Where can I get them vitamin K? I think their next boneless might be egg, salmon, and more liver. Tonight I think I'll give them each half a chicken back. The last I have, I'll have to get a few more until my dogs can handle an all boneless day! I'm so lucky they love their organ meat and tolerate it well! Bowls were down and eaten within about a minute after preparing which took like 3 minutes! So much easier than kibble!


----------



## 3Musketeers (Nov 4, 2010)

Wow, my dogs would have an epic cannon-butt disaster if they got that, you are sooo lucky your dogs can handle that much organ with a boneless meal. 
/jealous face

Looks great, where'd you get the boar? ;P
Don't know about the vitamin K sadly =/, I imagine there has to be some in what you're feeding.


----------



## Northwoods10 (Nov 22, 2010)

Mmmm lucky puppies. I dont think any of my dogs could handle that much OM in one sitting either. 

Not sure about the Vit K.


----------



## CavePaws (Jan 25, 2011)

The boar came from Texas tripe! I talked to the guy about it, he said it had been in his freezer for 3 months. Some forms of Trich are highly resistant to freezing. I could send some meat in, but I have tons of ribs and ground meat...I don't know how many animals they all came from.

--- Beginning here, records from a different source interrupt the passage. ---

(** A plan that calls [shout] twice. *)
Definition shouting_plan : pyval :=
  PyDict
    [("requires_tools", PyBool true);
     ("thought", PyStr "...");
     ("plan", strs ["..."]);
     ("tool_calls",
       PyList
         [PyDict [("tool", PyStr "shout");
                  ("args", PyDict [("text", PyStr "hi")])];
          PyDict [("tool", PyStr "shout");
                  ("args", PyDict [("text", PyStr "ho")])]])].

Definition shouting_runtime : PyRuntime := runtime [shouting_plan].

Definition shouting_world : World :=
  world [inr (encode shouting_plan)] [].

(** An endpoint that answers, but not with rates. *)
Definition no_rates_reply : pyval := PyDict [("result", PyStr "error")].

Definition no_rates_runtime : PyRuntime := runtime [no_rates_reply].

Definition no_rates_world : World :=
  world [] [("https://open.er-api.com/v6/latest/USD", encode no_rates_reply)].

(** An endpoint whose body is not JSON, and a model whose reply is not. *)
Definition garbled_world : World :=
  world [inr "Sorry, I cannot help with that."]
        [("https://open.er-api.com/v6/latest/USD", "<html>Bad Gateway</html>")].


(** The replies of the reflection scenarios. *)
Definition two_step_plan : pyval :=
  PyDict
    [("requires_tools", PyBool true);
     ("thought", PyStr "Convert in two steps");
     ("plan", strs ["Convert USD to EUR"; "Report the amount"]);
     ("tool_calls", PyList [])].

Definition critical_reflection : list (string * pyval) :=
  [("requires_changes", PyBool true);
   ("reflection", PyStr "One step is enough")].

Definition reflection_runtime : PyRuntime :=
  runtime [two_step_plan; PyDict critical_reflection].

(** Plan, critical reflection, then a revision that is not JSON. *)
Definition fallback_world : World :=
  world [inr (encode two_step_plan);
         inr (encode (PyDict critical_reflection));
         inr "I would rather not revise."]
        [].

(** Plan, then a reflection that is not JSON. *)
Definition rambling_world : World :=
  world [inr (encode two_step_plan); inr "Looks fine to me."] [].

Definition fresh : Reflection.state :=
  {| Reflection.self := Reflection.new_agent "gpt-4o-mini";
     Reflection.history := [] |}.

(** An agent that already remembers one interaction, asked to reflect by
    a model whose reply is not JSON. *)
Definition remembered : Interaction.t :=
  Interaction.Make 0 "Convert 100 USD to EUR" two_step_plan.

Definition experienced : Reflection.state :=
  {| Reflection.self :=
       {| Reflection.interactions := [remembered];
          Reflection.model := "gpt-4o-mini" |};
     Reflection.history := [] |}.

Definition musing_world : World := world [inr "Looks fine to me."] [].

End Stub.

(** * Properties *)

(** ** Dictionaries and the monad *)

Section DictFacts.
Context {V : Type}.

Lemma dict_get_set_same (k : string) (v : V) (d : list (string * V)) :
  dict_get k (dict_set k v d) = Some v.
Proof.
  induction d as [|[k' v'] d IH]; simpl.
  - now rewrite String.eqb_refl.
  - destruct (String.eqb k k') eqn:E; simpl; rewrite E; auto.
Qed.

Lemma dict_get_set_other (k k' : string) (v : V) (d : list (string * V)) :
  k <> k' -> dict_get k (dict_set k' v d) = dict_get k d.
Proof.
  intros Hne. induction d as [|[k0 v0] d IH]; simpl.
  - destruct (String.eqb k k') eqn:E; auto.
    apply String.eqb_eq in E. contradiction.
  - destruct (String.eqb k' k0) eqn:E0; simpl.
    + apply String.eqb_eq in E0. subst k0.
      destruct (String.eqb k k') eqn:E; auto.
      apply String.eqb_eq in E. contradiction.
    + destruct (String.eqb k k0); auto.
Qed.

End DictFacts.

Section MonadFacts.
Context {S A B : Type}.

Lemma bind_ok (m : M S A) (k : A -> M S B) (s s' : S) (a : A) :
  m s = (inr a, s') -> bind m k s = k a s'.
Proof. intros H. unfold bind. now rewrite H. Qed.

Lemma bind_raise (m : M S A) (k : A -> M S B) (s s' : S) (e : exn) :
  m s = (inl e, s') -> bind m k s = (inl e, s').
Proof. intros H. unfold bind. now rewrite H. Qed.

Ya I'm really lucky they handle organ well. The half chicken back tonight should do the job as enough bone.


----------



## Northwoods10 (Nov 22, 2010)

I'm jealous of your variety!! 

Is it sad that I have considered moving somewhere that has more places available to buy exotic meats?! LOL


----------



## CavePaws (Jan 25, 2011)

Yes! The co-op I joined can get Emu meat! I don't think I'll be buying any bone in meals, I'm suspicious the bone is a ton of weight. There is also a good hook up for quail, rabbits, lamb, and duck! I wish I could find lama, elk, or caribou. And venison!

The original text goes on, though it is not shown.